----- EXTRACTED RECORDS
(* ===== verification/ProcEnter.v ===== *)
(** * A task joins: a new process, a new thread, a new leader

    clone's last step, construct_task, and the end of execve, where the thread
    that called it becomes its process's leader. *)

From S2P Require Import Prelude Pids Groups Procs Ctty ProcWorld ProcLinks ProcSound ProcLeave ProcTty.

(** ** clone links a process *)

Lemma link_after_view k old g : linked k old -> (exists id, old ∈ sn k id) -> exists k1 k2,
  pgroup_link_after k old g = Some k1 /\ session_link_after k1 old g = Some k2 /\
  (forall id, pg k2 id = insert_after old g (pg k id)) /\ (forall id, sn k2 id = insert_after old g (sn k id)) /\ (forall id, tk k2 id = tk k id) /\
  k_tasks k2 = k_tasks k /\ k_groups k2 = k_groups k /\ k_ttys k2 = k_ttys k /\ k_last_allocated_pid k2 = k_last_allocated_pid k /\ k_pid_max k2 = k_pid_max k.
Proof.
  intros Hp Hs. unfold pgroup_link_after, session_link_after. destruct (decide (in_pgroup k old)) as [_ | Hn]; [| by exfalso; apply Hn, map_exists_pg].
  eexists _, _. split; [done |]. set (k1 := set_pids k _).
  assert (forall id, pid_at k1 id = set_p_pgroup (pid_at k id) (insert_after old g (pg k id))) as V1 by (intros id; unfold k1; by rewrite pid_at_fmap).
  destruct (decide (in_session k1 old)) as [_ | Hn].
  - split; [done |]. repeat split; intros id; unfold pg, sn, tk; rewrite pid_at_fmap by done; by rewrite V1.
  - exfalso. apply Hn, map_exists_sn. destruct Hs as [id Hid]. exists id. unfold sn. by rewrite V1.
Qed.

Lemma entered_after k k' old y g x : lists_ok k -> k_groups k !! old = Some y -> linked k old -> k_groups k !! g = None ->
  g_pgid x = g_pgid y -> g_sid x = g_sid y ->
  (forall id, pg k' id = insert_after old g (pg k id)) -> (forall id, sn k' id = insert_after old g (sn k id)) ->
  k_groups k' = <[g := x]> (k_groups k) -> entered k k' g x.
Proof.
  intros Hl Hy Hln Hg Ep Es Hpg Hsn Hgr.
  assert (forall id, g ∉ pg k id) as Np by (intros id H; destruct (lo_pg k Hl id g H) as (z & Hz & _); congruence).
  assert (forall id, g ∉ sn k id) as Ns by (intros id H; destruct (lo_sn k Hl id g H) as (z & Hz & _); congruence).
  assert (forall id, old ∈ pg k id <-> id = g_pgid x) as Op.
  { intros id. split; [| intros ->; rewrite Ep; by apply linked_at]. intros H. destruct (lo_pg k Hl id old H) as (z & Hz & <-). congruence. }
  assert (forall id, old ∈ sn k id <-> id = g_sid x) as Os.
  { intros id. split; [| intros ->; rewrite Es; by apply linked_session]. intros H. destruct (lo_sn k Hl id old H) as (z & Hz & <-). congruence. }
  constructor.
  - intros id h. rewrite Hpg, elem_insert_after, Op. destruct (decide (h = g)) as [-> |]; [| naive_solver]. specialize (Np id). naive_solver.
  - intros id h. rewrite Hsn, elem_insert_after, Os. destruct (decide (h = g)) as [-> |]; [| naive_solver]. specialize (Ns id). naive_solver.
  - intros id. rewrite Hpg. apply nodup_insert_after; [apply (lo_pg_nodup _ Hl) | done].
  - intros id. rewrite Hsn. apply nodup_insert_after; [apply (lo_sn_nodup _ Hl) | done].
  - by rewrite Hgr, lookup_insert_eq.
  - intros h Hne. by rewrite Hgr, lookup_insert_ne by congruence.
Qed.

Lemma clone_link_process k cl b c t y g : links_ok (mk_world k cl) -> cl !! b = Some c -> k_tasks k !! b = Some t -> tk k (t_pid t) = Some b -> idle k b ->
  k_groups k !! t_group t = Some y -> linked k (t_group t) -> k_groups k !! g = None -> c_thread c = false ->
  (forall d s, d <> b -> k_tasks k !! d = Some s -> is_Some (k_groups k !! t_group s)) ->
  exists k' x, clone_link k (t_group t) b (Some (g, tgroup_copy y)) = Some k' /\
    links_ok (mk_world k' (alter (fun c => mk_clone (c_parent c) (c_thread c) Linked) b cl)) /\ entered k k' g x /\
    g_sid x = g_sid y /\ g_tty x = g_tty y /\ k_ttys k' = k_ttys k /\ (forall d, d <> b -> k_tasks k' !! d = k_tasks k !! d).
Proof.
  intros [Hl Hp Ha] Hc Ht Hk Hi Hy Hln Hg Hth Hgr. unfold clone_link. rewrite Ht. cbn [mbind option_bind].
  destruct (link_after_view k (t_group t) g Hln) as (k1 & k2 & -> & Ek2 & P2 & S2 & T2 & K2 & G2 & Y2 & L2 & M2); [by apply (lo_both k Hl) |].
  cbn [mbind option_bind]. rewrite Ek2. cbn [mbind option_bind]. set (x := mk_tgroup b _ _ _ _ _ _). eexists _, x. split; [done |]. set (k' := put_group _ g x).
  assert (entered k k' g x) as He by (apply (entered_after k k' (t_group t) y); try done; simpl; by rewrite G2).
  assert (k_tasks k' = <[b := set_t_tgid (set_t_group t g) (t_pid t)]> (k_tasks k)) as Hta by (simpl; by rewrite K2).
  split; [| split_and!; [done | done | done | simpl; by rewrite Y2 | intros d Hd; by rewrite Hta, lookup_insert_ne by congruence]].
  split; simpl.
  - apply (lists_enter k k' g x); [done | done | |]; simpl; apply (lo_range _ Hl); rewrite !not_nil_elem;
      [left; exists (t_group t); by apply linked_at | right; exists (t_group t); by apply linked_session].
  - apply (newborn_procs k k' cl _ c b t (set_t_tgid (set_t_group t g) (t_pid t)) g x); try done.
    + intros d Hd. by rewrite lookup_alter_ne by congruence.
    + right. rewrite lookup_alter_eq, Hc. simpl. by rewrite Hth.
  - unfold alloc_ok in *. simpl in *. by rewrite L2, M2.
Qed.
----------
• ASSIGNMENT: Set all of the material down once more, unchanged.

• RESULT OF THE TASK:
(* ===== verification/ProcEnter.v ===== *)
(** * A task joins: a new process, a new thread, a new leader

    clone's last step, construct_task, and the end of execve, where the thread
    that called it becomes its process's leader. *)

From S2P Require Import Prelude Pids Groups Procs Ctty ProcWorld ProcLinks ProcSound ProcLeave ProcTty.

(** ** clone links a process *)

Lemma link_after_view k old g : linked k old -> (exists id, old ∈ sn k id) -> exists k1 k2,
  pgroup_link_after k old g = Some k1 /\ session_link_after k1 old g = Some k2 /\
  (forall id, pg k2 id = insert_after old g (pg k id)) /\ (forall id, sn k2 id = insert_after old g (sn k id)) /\ (forall id, tk k2 id = tk k id) /\
  k_tasks k2 = k_tasks k /\ k_groups k2 = k_groups k /\ k_ttys k2 = k_ttys k /\ k_last_allocated_pid k2 = k_last_allocated_pid k /\ k_pid_max k2 = k_pid_max k.
Proof.
  intros Hp Hs. unfold pgroup_link_after, session_link_after. destruct (decide (in_pgroup k old)) as [_ | Hn]; [| by exfalso; apply Hn, map_exists_pg].
  eexists _, _. split; [done |]. set (k1 := set_pids k _).
  assert (forall id, pid_at k1 id = set_p_pgroup (pid_at k id) (insert_after old g (pg k id))) as V1 by (intros id; unfold k1; by rewrite pid_at_fmap).
  destruct (decide (in_session k1 old)) as [_ | Hn].
  - split; [done |]. repeat split; intros id; unfold pg, sn, tk; rewrite pid_at_fmap by done; by rewrite V1.
  - exfalso. apply Hn, map_exists_sn. destruct Hs as [id Hid]. exists id. unfold sn. by rewrite V1.
Qed.

Lemma entered_after k k' old y g x : lists_ok k -> k_groups k !! old = Some y -> linked k old -> k_groups k !! g = None ->
  g_pgid x = g_pgid y -> g_sid x = g_sid y ->
  (forall id, pg k' id = insert_after old g (pg k id)) -> (forall id, sn k' id = insert_after old g (sn k id)) ->
  k_groups k' = <[g := x]> (k_groups k) -> entered k k' g x.
Proof.
  intros Hl Hy Hln Hg Ep Es Hpg Hsn Hgr.
  assert (forall id, g ∉ pg k id) as Np by (intros id H; destruct (lo_pg k Hl id g H) as (z & Hz & _); congruence).
  assert (forall id, g ∉ sn k id) as Ns by (intros id H; destruct (lo_sn k Hl id g H) as (z & Hz & _); congruence).
  assert (forall id, old ∈ pg k id <-> id = g_pgid x) as Op.
  { intros id. split; [| intros ->; rewrite Ep; by apply linked_at]. intros H. destruct (lo_pg k Hl id old H) as (z & Hz & <-). congruence. }
  assert (forall id, old ∈ sn k id <-> id = g_sid x) as Os.
  { intros id. split; [| intros ->; rewrite Es; by apply linked_session]. intros H. destruct (lo_sn k Hl id old H) as (z & Hz & <-). congruence. }
  constructor.
  - intros id h. rewrite Hpg, elem_insert_after, Op. destruct (decide (h = g)) as [-> |]; [| naive_solver]. specialize (Np id). naive_solver.
  - intros id h. rewrite Hsn, elem_insert_after, Os. destruct (decide (h = g)) as [-> |]; [| naive_solver]. specialize (Ns id). naive_solver.
  - intros id. rewrite Hpg. apply nodup_insert_after; [apply (lo_pg_nodup _ Hl) | done].
  - intros id. rewrite Hsn. apply nodup_insert_after; [apply (lo_sn_nodup _ Hl) | done].
  - by rewrite Hgr, lookup_insert_eq.
  - intros h Hne. by rewrite Hgr, lookup_insert_ne by congruence.
Qed.

Lemma clone_link_process k cl b c t y g : links_ok (mk_world k cl) -> cl !! b = Some c -> k_tasks k !! b = Some t -> tk k (t_pid t) = Some b -> idle k b ->
  k_groups k !! t_group t = Some y -> linked k (t_group t) -> k_groups k !! g = None -> c_thread c = false ->
  (forall d s, d <> b -> k_tasks k !! d = Some s -> is_Some (k_groups k !! t_group s)) ->
  exists k' x, clone_link k (t_group t) b (Some (g, tgroup_copy y)) = Some k' /\
    links_ok (mk_world k' (alter (fun c => mk_clone (c_parent c) (c_thread c) Linked) b cl)) /\ entered k k' g x /\
    g_sid x = g_sid y /\ g_tty x = g_tty y /\ k_ttys k' = k_ttys k /\ (forall d, d <> b -> k_tasks k' !! d = k_tasks k !! d).
Proof.
  intros [Hl Hp Ha] Hc Ht Hk Hi Hy Hln Hg Hth Hgr. unfold clone_link. rewrite Ht. cbn [mbind option_bind].
  destruct (link_after_view k (t_group t) g Hln) as (k1 & k2 & -> & Ek2 & P2 & S2 & T2 & K2 & G2 & Y2 & L2 & M2); [by apply (lo_both k Hl) |].
  cbn [mbind option_bind]. rewrite Ek2. cbn [mbind option_bind]. set (x := mk_tgroup b _ _ _ _ _ _). eexists _, x. split; [done |]. set (k' := put_group _ g x).
  assert (entered k k' g x) as He by (apply (entered_after k k' (t_group t) y); try done; simpl; by rewrite G2).
  assert (k_tasks k' = <[b := set_t_tgid (set_t_group t g) (t_pid t)]> (k_tasks k)) as Hta by (simpl; by rewrite K2).
  split; [| split_and!; [done | done | done | simpl; by rewrite Y2 | intros d Hd; by rewrite Hta, lookup_insert_ne by congruence]].
  split; simpl.
  - apply (lists_enter k k' g x); [done | done | |]; simpl; apply (lo_range _ Hl); rewrite !not_nil_elem;
      [left; exists (t_group t); by apply linked_at | right; exists (t_group t); by apply linked_session].
  - apply (newborn_procs k k' cl _ c b t (set_t_tgid (set_t_group t g) (t_pid t)) g x); try done.
    + intros d Hd. by rewrite lookup_alter_ne by congruence.
    + right. rewrite lookup_alter_eq, Hc. simpl. by rewrite Hth.
  - unfold alloc_ok in *. simpl in *. by rewrite L2, M2.
Qed.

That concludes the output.